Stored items
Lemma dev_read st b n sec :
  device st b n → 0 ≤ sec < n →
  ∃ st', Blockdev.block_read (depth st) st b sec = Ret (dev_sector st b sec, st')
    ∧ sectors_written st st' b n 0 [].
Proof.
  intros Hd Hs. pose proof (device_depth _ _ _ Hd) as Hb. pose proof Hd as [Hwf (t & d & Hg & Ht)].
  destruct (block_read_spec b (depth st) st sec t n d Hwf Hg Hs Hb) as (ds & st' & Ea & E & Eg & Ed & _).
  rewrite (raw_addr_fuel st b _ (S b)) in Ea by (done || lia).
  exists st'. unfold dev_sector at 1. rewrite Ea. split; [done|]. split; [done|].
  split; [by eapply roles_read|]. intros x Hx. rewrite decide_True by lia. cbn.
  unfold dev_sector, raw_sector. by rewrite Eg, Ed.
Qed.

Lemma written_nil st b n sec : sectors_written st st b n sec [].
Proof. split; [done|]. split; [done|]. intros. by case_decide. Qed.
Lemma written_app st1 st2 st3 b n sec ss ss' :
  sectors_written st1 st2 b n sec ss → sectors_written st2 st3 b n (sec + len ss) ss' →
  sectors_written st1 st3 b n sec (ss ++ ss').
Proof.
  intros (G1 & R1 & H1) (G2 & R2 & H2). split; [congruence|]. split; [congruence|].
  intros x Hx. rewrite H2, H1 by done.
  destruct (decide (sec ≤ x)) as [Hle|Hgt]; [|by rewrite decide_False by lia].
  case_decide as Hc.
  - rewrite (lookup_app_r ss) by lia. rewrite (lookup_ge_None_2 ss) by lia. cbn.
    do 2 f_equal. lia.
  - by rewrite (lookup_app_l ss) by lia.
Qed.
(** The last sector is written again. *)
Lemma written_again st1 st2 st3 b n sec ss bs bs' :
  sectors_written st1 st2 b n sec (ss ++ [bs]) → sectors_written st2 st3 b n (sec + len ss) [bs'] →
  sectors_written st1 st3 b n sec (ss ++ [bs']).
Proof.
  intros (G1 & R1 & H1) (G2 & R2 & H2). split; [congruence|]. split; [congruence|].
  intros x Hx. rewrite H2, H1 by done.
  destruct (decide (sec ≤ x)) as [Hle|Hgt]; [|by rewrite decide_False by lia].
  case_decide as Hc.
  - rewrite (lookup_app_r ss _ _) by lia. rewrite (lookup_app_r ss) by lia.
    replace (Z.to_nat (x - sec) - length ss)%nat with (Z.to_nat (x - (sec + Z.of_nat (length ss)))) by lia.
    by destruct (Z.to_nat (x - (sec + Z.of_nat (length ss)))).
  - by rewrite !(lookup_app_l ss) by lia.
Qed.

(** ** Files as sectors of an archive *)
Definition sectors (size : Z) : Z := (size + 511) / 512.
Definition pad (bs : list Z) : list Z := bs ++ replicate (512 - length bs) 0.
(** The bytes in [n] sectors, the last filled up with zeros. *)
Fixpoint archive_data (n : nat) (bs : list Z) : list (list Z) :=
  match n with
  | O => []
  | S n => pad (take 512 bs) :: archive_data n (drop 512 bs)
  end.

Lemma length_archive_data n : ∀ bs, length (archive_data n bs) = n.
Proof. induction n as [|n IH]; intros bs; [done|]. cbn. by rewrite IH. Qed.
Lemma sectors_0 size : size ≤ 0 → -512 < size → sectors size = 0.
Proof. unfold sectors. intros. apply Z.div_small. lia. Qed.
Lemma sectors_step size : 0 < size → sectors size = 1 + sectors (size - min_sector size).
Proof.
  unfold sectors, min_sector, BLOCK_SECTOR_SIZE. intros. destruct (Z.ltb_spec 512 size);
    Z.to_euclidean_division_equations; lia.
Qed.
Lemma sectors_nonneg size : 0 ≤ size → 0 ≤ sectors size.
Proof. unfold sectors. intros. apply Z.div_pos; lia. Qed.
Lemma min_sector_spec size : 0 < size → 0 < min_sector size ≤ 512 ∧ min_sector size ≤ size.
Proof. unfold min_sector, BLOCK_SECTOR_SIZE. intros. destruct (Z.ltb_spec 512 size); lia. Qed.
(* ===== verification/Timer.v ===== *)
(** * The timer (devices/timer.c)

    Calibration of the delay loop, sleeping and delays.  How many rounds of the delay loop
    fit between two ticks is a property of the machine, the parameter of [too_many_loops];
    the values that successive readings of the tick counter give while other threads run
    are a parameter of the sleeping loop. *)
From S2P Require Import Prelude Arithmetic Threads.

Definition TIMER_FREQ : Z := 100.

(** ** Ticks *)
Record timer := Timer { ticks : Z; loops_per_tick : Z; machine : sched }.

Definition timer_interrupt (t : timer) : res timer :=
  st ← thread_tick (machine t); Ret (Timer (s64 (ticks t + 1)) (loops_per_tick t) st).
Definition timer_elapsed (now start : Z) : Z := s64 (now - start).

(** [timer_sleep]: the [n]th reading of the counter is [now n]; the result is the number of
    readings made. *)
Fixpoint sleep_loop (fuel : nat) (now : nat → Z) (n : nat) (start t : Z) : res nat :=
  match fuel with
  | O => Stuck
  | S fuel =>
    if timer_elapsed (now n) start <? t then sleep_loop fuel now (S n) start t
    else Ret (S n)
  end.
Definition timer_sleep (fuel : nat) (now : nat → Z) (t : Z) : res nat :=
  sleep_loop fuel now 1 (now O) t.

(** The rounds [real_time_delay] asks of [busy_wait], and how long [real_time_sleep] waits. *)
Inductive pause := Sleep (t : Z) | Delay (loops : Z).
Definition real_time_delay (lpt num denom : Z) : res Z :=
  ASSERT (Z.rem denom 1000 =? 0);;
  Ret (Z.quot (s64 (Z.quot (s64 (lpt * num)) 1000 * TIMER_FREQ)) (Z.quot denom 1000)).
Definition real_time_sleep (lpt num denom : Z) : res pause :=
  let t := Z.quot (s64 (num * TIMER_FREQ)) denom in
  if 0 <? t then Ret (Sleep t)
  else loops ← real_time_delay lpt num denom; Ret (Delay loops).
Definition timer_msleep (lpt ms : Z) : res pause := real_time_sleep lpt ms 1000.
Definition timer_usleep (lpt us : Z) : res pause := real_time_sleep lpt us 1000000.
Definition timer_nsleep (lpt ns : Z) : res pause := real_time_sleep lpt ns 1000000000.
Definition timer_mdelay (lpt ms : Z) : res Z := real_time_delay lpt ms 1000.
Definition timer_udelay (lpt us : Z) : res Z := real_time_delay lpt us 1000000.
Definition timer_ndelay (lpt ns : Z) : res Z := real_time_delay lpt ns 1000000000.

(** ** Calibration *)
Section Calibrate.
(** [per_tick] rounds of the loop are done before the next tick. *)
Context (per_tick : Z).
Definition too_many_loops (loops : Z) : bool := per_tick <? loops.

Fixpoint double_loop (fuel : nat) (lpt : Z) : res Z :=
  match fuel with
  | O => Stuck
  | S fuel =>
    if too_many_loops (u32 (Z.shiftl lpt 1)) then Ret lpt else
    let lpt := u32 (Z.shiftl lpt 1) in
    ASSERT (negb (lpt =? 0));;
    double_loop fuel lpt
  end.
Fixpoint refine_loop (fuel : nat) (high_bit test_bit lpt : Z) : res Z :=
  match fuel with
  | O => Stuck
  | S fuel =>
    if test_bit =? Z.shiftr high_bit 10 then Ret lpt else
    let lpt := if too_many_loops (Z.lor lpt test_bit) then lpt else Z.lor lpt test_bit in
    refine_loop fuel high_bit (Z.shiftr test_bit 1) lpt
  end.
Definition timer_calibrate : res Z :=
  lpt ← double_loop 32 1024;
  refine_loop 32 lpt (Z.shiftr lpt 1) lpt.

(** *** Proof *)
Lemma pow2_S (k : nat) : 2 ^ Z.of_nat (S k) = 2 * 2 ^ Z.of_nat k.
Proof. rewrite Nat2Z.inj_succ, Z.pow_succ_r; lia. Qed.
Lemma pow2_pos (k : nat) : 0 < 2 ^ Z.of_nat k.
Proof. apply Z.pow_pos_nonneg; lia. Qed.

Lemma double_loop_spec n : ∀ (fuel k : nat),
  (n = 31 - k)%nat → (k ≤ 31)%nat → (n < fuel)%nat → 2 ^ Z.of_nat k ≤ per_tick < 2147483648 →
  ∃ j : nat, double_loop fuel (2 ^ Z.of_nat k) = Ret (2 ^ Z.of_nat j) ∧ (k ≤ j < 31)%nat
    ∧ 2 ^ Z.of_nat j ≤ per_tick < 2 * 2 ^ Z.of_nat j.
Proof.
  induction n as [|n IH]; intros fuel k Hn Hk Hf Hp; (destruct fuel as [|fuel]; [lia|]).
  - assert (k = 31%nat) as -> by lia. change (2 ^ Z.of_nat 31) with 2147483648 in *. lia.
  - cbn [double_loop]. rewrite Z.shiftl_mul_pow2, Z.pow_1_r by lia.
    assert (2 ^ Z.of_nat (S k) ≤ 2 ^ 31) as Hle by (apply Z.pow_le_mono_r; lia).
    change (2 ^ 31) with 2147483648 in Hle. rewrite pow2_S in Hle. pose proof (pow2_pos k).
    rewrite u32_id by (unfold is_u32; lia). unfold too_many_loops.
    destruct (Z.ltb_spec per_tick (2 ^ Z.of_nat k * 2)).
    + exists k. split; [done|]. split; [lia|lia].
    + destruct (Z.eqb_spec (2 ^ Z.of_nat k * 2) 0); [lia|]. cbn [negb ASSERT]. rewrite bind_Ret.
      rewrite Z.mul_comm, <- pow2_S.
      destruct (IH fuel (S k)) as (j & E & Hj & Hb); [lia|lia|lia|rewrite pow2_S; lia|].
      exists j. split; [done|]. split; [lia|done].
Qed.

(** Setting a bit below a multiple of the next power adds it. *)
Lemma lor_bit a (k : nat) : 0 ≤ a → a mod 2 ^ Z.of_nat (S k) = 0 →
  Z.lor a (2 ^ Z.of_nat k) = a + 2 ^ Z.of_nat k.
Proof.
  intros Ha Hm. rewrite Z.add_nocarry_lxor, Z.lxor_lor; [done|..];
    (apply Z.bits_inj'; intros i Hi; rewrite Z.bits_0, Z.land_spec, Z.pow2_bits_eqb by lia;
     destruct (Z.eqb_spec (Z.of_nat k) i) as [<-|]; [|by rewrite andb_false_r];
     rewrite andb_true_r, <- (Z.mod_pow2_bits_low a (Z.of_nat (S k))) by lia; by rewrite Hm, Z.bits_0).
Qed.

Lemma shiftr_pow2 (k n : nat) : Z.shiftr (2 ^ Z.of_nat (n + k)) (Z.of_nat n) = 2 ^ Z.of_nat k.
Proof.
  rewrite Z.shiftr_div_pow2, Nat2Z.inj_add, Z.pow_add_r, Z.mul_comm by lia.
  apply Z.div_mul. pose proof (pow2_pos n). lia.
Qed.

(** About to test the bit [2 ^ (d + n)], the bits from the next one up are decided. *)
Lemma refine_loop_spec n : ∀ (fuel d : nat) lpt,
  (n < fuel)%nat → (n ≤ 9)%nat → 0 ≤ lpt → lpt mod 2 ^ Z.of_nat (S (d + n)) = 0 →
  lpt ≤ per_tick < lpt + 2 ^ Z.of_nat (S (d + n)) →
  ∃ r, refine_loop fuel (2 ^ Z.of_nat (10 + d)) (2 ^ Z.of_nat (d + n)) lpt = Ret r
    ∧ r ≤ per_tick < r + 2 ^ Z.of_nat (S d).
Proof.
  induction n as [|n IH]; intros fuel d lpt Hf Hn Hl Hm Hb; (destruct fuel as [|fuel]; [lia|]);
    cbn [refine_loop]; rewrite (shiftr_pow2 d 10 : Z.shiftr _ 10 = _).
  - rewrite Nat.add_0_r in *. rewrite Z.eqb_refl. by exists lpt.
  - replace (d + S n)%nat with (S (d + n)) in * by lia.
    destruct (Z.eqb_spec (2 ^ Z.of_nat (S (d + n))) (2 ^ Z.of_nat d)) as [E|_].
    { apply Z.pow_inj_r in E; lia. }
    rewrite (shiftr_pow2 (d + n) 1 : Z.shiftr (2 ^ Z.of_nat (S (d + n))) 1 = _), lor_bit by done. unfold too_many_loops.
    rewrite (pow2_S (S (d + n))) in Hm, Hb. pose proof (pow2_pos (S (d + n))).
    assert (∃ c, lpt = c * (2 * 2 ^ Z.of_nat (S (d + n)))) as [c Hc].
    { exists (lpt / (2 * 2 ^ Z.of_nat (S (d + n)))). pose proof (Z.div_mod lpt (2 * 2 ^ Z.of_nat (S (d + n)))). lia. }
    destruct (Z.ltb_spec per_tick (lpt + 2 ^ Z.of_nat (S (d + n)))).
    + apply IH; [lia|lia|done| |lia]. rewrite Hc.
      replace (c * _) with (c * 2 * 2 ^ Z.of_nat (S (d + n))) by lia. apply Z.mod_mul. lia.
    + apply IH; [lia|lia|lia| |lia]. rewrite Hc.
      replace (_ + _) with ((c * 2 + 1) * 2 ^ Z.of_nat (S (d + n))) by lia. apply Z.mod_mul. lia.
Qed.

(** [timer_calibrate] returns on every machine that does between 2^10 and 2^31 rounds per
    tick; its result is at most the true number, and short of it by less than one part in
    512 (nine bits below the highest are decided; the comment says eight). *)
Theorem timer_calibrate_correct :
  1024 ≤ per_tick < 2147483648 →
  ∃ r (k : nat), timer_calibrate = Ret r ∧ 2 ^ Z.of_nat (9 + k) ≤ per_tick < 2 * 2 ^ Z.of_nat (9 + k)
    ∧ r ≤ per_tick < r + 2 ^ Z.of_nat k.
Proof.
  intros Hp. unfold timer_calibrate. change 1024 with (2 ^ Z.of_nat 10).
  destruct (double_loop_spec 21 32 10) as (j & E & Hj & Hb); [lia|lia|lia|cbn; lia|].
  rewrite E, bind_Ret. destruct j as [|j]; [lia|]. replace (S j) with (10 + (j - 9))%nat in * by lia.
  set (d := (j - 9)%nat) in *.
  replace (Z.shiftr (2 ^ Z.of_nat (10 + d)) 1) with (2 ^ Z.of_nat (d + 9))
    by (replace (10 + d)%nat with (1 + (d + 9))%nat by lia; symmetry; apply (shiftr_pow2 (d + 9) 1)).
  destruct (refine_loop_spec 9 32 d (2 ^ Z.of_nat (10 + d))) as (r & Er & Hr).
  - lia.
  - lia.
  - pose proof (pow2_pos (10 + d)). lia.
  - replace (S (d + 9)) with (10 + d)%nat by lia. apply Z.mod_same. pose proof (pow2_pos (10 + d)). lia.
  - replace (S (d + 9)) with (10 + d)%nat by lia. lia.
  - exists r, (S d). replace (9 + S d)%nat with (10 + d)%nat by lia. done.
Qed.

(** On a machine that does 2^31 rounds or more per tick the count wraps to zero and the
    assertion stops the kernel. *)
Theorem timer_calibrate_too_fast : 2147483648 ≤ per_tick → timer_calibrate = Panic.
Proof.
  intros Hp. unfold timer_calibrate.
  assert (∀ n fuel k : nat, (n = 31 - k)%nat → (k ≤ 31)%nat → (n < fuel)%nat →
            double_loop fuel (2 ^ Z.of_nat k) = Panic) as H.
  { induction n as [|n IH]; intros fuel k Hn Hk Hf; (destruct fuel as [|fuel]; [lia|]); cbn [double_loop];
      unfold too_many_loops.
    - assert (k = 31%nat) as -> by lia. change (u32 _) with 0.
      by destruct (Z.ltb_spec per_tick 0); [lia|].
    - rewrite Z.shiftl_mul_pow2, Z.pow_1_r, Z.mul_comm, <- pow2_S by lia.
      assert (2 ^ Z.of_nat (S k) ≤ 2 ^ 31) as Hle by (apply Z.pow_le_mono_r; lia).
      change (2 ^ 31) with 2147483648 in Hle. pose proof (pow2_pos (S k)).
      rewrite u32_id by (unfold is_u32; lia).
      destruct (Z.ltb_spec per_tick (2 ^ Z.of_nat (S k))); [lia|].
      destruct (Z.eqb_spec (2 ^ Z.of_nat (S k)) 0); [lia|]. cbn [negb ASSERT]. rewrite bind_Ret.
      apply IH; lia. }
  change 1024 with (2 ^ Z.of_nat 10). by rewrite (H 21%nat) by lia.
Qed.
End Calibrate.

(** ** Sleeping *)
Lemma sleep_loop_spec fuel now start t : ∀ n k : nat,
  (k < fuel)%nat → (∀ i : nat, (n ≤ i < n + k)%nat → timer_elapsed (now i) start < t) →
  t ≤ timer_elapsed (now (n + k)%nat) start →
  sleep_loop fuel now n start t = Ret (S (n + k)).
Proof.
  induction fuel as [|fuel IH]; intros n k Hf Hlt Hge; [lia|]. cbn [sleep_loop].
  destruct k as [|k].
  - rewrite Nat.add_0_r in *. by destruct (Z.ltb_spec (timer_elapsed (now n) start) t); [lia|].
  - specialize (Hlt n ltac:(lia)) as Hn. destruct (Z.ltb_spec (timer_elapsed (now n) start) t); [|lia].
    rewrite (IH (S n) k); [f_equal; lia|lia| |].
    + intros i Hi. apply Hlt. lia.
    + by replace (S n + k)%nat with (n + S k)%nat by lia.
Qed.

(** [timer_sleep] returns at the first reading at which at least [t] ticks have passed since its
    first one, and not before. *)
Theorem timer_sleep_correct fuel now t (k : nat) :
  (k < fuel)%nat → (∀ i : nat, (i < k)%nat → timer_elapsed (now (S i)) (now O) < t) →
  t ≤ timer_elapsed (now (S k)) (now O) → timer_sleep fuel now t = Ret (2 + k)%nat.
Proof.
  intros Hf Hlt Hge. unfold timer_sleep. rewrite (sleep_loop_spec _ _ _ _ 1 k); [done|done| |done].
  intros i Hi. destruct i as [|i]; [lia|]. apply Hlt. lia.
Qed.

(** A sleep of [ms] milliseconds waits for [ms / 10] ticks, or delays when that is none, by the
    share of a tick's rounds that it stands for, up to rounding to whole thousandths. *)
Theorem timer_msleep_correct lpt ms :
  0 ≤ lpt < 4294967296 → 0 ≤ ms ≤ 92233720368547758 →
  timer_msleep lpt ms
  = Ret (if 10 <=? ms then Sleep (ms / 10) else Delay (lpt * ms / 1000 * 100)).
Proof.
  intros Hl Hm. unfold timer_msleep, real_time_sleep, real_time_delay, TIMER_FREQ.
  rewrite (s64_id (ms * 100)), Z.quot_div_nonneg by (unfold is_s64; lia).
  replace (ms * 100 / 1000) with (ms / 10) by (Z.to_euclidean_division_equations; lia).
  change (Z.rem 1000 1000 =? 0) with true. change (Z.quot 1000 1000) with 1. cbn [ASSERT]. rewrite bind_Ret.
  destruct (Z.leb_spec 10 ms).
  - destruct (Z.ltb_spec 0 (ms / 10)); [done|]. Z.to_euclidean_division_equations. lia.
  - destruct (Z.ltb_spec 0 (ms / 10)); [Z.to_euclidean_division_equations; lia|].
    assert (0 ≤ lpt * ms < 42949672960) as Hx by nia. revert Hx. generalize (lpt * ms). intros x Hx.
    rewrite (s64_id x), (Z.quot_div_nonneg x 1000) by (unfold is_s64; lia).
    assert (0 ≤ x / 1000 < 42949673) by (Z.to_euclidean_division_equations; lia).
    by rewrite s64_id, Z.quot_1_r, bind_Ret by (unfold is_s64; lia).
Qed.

▶ **What needs to be done**
Set down, from the entries above, exactly the lines from the one with "rewrite u32_id by (unfold is_u32; lia). unfold" up to and including the one with "intros Ha Hm.", and no other lines.

▶ **Expected output**
    rewrite u32_id by (unfold is_u32; lia). unfold too_many_loops.
    destruct (Z.ltb_spec per_tick (2 ^ Z.of_nat k * 2)).
    + exists k. split; [done|]. split; [lia|lia].
    + destruct (Z.eqb_spec (2 ^ Z.of_nat k * 2) 0); [lia|]. cbn [negb ASSERT]. rewrite bind_Ret.
      rewrite Z.mul_comm, <- pow2_S.
      destruct (IH fuel (S k)) as (j & E & Hj & Hb); [lia|lia|lia|rewrite pow2_S; lia|].
      exists j. split; [done|]. split; [lia|done].
Qed.

(** Setting a bit below a multiple of the next power adds it. *)
Lemma lor_bit a (k : nat) : 0 ≤ a → a mod 2 ^ Z.of_nat (S k) = 0 →
  Z.lor a (2 ^ Z.of_nat k) = a + 2 ^ Z.of_nat k.
Proof.
  intros Ha Hm. rewrite Z.add_nocarry_lxor, Z.lxor_lor; [done|..];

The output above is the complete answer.